Wolf von Langa, manufacturer of the Kilimanjaro-Series Field-Coil Speakers.

The first model was issued in march 2009, details to be found on corresponding websites and HQ Speaker com.

BillyM's picture

These not classics- March 2009....

 

The WE 555 is a true vintage speaker that should have been included in the article.

 

Billy

ReeltoReal's picture

A thought-provoking ensemble have heard Quads & Altec 604C but not 'B's I think the B in picture was reconed as doped surround came later: E's or G ?

Have heard LC-1 at an RCA-equipped television station, they were driven by RCA Bal-10 monitor Amps (push-pull 6V6's & UTC transformers)

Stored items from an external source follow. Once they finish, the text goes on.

Lemma kafka_reachable_inv s : kafka_reachable s → kafka_inv s.
Proof.
  intros (l & w0 & Hp & Hl & Hrun). assert (H0 : kafka_inv (others_done l kafka_init, w0)).
  { split; cbn; try done.
    - intros p. eapply executed_mono; [apply Hl | set_solver].
    - intros p x. by rewrite Hp. }
  remember (others_done l kafka_init, w0) as s0 eqn:E. clear E. induction Hrun; eauto using kafka_step_inv.
Qed.

(** C23: at-least-once: whatever rebalances, failing commits, cancelled tasks and other
    members do, no message below a committed offset was skipped - its execution
    was over before the offset passed it. *)
Theorem kafka_at_least_once k w p o :
  kafka_reachable (k, w) → kc_record p o → (o < kc_committed w p)%Z → (p, o) ∈ ks_done k.
Proof. intros Hinv%kafka_reachable_inv Hr Ho. by apply (ki_committed _ Hinv). Qed.

Lemma stale_step s s' n d : kafka_inv s → kafka_step s s' → ks_deliveries (fst s) !! n = Some d →
  kd_generation d ≠ ks_generation (fst s) → ks_deliveries (fst s') !! n = Some d ∧ kd_generation d ≠ ks_generation (fst s').
Proof.
  intros Hinv Hstep Hd Hg. pose proof (ki_generation _ Hinv n d Hd) as Hle.
  destruct Hstep as [k w t | k w t r w' m | k w t | k w m d' Hd' Ha Hn | k w m d' r w' Hn Hd' Hc
    | k w m d' r w' Hn Hd' Hc | k w l w' Hr | k w l w' Ha | k w | k w l w' Ho Hex]; cbn in *; try done.
  - unfold received. case_bool_decide; cbn; [done |]. split; [| done]. rewrite lookup_insert_ne; [done | congruence].
  - unfold committed_. destruct r as [[] | e]; [| done]. destruct (kd_generation d' =? ks_generation k) eqn:He; cbn; [| done].
    split; [| done]. destruct (decide (m = n)) as [-> | ?]; [| by rewrite lookup_insert_ne].
    apply Nat.eqb_eq in He. congruence.
  - split; [done | lia].
Qed.

(** One message of a partition at a time: two unsettled deliveries of the current
    generation never share a partition, so a message that arrives is always
    accepted and declared with the trust in its partition; and a delivery of an
    earlier generation can neither be acknowledged nor ever become settled. *)
Theorem kafka_one_in_flight k w :
  kafka_reachable (k, w) →
  (∀ n1 n2 d1 d2, ks_deliveries k !! n1 = Some d1 → ks_deliveries k !! n2 = Some d2 → live k d1 → live k d2 →
     kd_partition d1 = kd_partition d2 → n1 = n2) ∧
  (∀ n task r w', kc_getone w r w' → (received n task r (k, w')).2 = Ok (new_delivery k task r)) ∧
  (∀ n d, ks_deliveries k !! n = Some d → kd_generation d ≠ ks_generation k →
     acknowledgeable k d = false ∧ ∀ s', kafka_step (k, w) s' → ks_deliveries (fst s') !! n = Some d ∧ kd_generation d ≠ ks_generation (fst s')).
Proof.
  intros Hinv%kafka_reachable_inv. split; [| split].
  - intros n1 n2 d1 d2 H1 H2 L1 L2 Hp. pose proof (ki_live _ Hinv n1 d1 H1 L1) as P1. pose proof (ki_live _ Hinv n2 d2 H2 L2) as P2.
    rewrite Hp in P1. congruence.
  - intros n task r w' Hget. destruct (kc_getone_law w r w' Hget) as (x & _ & _ & Hpau & _). unfold received.
    rewrite bool_decide_false; [done |]. intros [m Hm]. by destruct (ki_pending _ Hinv _ _ Hm).
  - intros n d Hd Hg. unfold acknowledgeable. rewrite (proj2 (Nat.eqb_neq _ _) Hg).
    split; [by rewrite !orb_true_r |]. intros s' Hstep.
    by apply (stale_step (k, w)).
Qed.
End Invariant.

(** ** A concrete run: one member, one partition that has a record at every offset *)

Record KafkaWorld := mk_kworld { kw_position : gmap partition Z; kw_committed : gmap partition Z; kw_paused : gset partition }.
#[export] Instance demo_kafka : KafkaClient KafkaWorld := {|
  kc_getone w r w' := cr_partition r ∉ kw_paused w ∧ kw_position w !! cr_partition r = Some (cr_offset r) ∧ (0 ≤ cr_offset r)%Z ∧
    w' = mk_kworld (<[cr_partition r := (cr_offset r + 1)%Z]> (kw_position w)) (kw_committed w) (kw_paused w);
  kc_commit p n w r w' := r = Ok tt ∧ w' = mk_kworld (kw_position w) (<[p := n]> (kw_committed w)) (kw_paused w);
  kc_pause p w := mk_kworld (kw_position w) (kw_committed w) ({[p]} ∪ kw_paused w);
  kc_resume p w := mk_kworld (kw_position w) (kw_committed w) (kw_paused w ∖ {[p]});
  kc_revoke l w w' := w' = mk_kworld ∅ (kw_committed w) (kw_paused w);
  kc_assign l w w' := kw_position w = ∅ ∧
    w' = mk_kworld (list_to_map (map (λ p, (p, default 0%Z (kw_committed w !! p))) l)) (kw_committed w) (kw_paused w);
  kc_others w w' := w' = w;
  kc_record p o := (0 ≤ o)%Z;
  kc_position w p := kw_position w !! p;
  kc_committed w p := default 0%Z (kw_committed w !! p);
  kc_paused := kw_paused;
|}.

Lemma assigned_position (f : partition → Z) (l : list partition) q :
  (list_to_map (map (λ p, (p, f p)) l) : gmap partition Z) !! q = if decide (q ∈ l) then Some (f q) else None.
Proof.
  induction l as [| p l IH]; [done |]. cbn. destruct (decide (p = q)) as [-> | Hp].
  - rewrite lookup_insert_eq. by rewrite decide_True by left.
  - rewrite lookup_insert_ne, IH by done. repeat case_decide; set_solver.
Qed.

#[export] Instance demo_kafka_laws : KafkaLaws KafkaWorld.
Proof.
  split; cbn.
  - intros w r w' (Hp & Hpos & Ho & ->). exists (cr_offset r). split_and!; try done; [lia |].
    intros q. cbn. case_decide; [subst; by rewrite lookup_insert_eq | by rewrite lookup_insert_ne].
  - intros p n w r w' [-> ->]. split_and!; try done. intros q. cbn.
    destruct (decide (q = p)) as [-> | ?]; [right; by rewrite lookup_insert_eq | left; by rewrite lookup_insert_ne].
  - done.
  - done.
  - intros l w w' ->. cbn. split; [intros q; apply lookup_empty | done].
  - intros l w w' [Hp ->]. cbn. split_and!; [intros q; by rewrite Hp | | done]. intros q. apply assigned_position.
  - intros w w' ->. done.
Qed.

Have not listened to post-war Western Electric alnico magnet series but have listened to their pre-war electro-magnet at local movie theater. They had meter on top of rack to monitor AC line! Still have this meter & listen to this soothing system which seems to convey the emotion in the music. You can see it playing here.

ReeltoReal's picture

These used a planar electromagnetic horn driver which eliminated the need for a phasing device.

Postwar, they reverted to traditional American-style compression drivers with phasing plugs that probably avoided violating Western Electric patents (like Tannoy?)